Requirement: Look below for the line containing "(** A majority" and the line containing "at_sub : prepTo"; repeat exactly those two lines and all lines between them, and nothing else.
::: Data for this exercise :::
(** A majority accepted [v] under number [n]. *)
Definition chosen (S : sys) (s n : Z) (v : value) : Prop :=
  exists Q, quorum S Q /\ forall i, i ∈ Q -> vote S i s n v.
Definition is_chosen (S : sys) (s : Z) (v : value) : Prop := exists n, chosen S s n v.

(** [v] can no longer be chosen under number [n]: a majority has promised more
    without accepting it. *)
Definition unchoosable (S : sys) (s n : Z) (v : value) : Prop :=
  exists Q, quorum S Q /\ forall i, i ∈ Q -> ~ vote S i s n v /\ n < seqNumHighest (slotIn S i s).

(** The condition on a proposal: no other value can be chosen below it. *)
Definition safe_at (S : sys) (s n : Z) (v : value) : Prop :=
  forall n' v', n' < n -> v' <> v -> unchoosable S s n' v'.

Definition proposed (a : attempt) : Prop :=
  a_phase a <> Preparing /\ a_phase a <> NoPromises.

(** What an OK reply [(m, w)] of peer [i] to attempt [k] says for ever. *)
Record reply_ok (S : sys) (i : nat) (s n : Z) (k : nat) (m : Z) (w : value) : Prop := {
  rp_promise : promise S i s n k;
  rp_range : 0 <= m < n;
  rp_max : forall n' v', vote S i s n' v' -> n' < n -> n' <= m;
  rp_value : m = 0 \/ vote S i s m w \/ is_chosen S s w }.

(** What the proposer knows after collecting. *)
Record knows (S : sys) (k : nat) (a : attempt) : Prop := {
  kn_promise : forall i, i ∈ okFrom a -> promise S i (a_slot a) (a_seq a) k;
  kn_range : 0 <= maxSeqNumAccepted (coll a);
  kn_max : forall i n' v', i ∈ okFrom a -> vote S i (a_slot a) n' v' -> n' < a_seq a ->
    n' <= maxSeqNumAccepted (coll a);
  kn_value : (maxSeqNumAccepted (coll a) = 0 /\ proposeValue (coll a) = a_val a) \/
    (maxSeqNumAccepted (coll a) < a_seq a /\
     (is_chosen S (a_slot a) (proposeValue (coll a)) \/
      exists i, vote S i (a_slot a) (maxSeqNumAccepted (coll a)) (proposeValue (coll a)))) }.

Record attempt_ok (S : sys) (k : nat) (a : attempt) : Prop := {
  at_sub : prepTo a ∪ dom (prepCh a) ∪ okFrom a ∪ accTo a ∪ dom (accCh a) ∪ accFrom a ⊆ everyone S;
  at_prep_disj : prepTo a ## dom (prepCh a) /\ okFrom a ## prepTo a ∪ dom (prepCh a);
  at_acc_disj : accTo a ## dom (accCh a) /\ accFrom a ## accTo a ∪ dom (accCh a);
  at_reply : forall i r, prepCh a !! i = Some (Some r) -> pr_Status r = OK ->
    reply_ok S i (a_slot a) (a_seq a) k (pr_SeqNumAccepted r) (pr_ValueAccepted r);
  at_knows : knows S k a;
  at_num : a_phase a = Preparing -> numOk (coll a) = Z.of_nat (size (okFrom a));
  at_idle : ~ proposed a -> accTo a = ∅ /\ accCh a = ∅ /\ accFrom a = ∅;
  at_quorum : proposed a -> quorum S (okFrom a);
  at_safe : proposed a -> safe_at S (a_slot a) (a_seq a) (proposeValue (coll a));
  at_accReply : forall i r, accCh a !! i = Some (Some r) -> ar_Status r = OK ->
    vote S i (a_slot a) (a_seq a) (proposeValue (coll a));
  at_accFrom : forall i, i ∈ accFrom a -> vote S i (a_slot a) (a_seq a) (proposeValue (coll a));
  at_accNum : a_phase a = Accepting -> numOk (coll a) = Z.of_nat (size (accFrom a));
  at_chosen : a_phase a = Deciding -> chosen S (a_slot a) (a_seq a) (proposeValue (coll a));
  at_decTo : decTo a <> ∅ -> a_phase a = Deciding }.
:::
::: Data for this exercise :::
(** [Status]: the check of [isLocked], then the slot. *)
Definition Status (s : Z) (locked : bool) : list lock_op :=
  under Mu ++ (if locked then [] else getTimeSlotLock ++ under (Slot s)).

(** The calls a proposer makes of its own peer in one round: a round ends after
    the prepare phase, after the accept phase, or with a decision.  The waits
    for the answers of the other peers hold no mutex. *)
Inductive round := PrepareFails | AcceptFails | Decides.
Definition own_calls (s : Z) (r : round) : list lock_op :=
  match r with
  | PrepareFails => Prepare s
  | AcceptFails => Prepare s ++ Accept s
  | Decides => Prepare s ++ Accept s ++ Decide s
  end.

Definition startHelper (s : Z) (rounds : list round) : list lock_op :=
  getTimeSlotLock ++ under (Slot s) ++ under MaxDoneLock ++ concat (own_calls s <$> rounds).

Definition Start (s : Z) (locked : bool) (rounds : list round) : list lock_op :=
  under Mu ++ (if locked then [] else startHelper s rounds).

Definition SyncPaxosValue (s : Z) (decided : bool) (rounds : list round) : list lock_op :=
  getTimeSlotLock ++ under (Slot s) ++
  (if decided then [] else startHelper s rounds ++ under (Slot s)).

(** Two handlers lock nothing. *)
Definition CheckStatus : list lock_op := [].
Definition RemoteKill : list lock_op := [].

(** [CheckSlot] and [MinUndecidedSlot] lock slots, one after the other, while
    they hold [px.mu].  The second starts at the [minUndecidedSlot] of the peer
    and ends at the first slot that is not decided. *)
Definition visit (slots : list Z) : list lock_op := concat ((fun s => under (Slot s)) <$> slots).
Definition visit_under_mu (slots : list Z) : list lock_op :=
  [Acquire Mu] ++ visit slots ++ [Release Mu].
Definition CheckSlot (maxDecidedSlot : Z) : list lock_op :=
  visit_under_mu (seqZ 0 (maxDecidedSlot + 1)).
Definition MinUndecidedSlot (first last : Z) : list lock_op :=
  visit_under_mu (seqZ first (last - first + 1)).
:::
Expected output:
(** A majority accepted [v] under number [n]. *)
Definition chosen (S : sys) (s n : Z) (v : value) : Prop :=
  exists Q, quorum S Q /\ forall i, i ∈ Q -> vote S i s n v.
Definition is_chosen (S : sys) (s : Z) (v : value) : Prop := exists n, chosen S s n v.

(** [v] can no longer be chosen under number [n]: a majority has promised more
    without accepting it. *)
Definition unchoosable (S : sys) (s n : Z) (v : value) : Prop :=
  exists Q, quorum S Q /\ forall i, i ∈ Q -> ~ vote S i s n v /\ n < seqNumHighest (slotIn S i s).

(** The condition on a proposal: no other value can be chosen below it. *)
Definition safe_at (S : sys) (s n : Z) (v : value) : Prop :=
  forall n' v', n' < n -> v' <> v -> unchoosable S s n' v'.

Definition proposed (a : attempt) : Prop :=
  a_phase a <> Preparing /\ a_phase a <> NoPromises.

(** What an OK reply [(m, w)] of peer [i] to attempt [k] says for ever. *)
Record reply_ok (S : sys) (i : nat) (s n : Z) (k : nat) (m : Z) (w : value) : Prop := {
  rp_promise : promise S i s n k;
  rp_range : 0 <= m < n;
  rp_max : forall n' v', vote S i s n' v' -> n' < n -> n' <= m;
  rp_value : m = 0 \/ vote S i s m w \/ is_chosen S s w }.

(** What the proposer knows after collecting. *)
Record knows (S : sys) (k : nat) (a : attempt) : Prop := {
  kn_promise : forall i, i ∈ okFrom a -> promise S i (a_slot a) (a_seq a) k;
  kn_range : 0 <= maxSeqNumAccepted (coll a);
  kn_max : forall i n' v', i ∈ okFrom a -> vote S i (a_slot a) n' v' -> n' < a_seq a ->
    n' <= maxSeqNumAccepted (coll a);
  kn_value : (maxSeqNumAccepted (coll a) = 0 /\ proposeValue (coll a) = a_val a) \/
    (maxSeqNumAccepted (coll a) < a_seq a /\
     (is_chosen S (a_slot a) (proposeValue (coll a)) \/
      exists i, vote S i (a_slot a) (maxSeqNumAccepted (coll a)) (proposeValue (coll a)))) }.

Record attempt_ok (S : sys) (k : nat) (a : attempt) : Prop := {
  at_sub : prepTo a ∪ dom (prepCh a) ∪ okFrom a ∪ accTo a ∪ dom (accCh a) ∪ accFrom a ⊆ everyone S;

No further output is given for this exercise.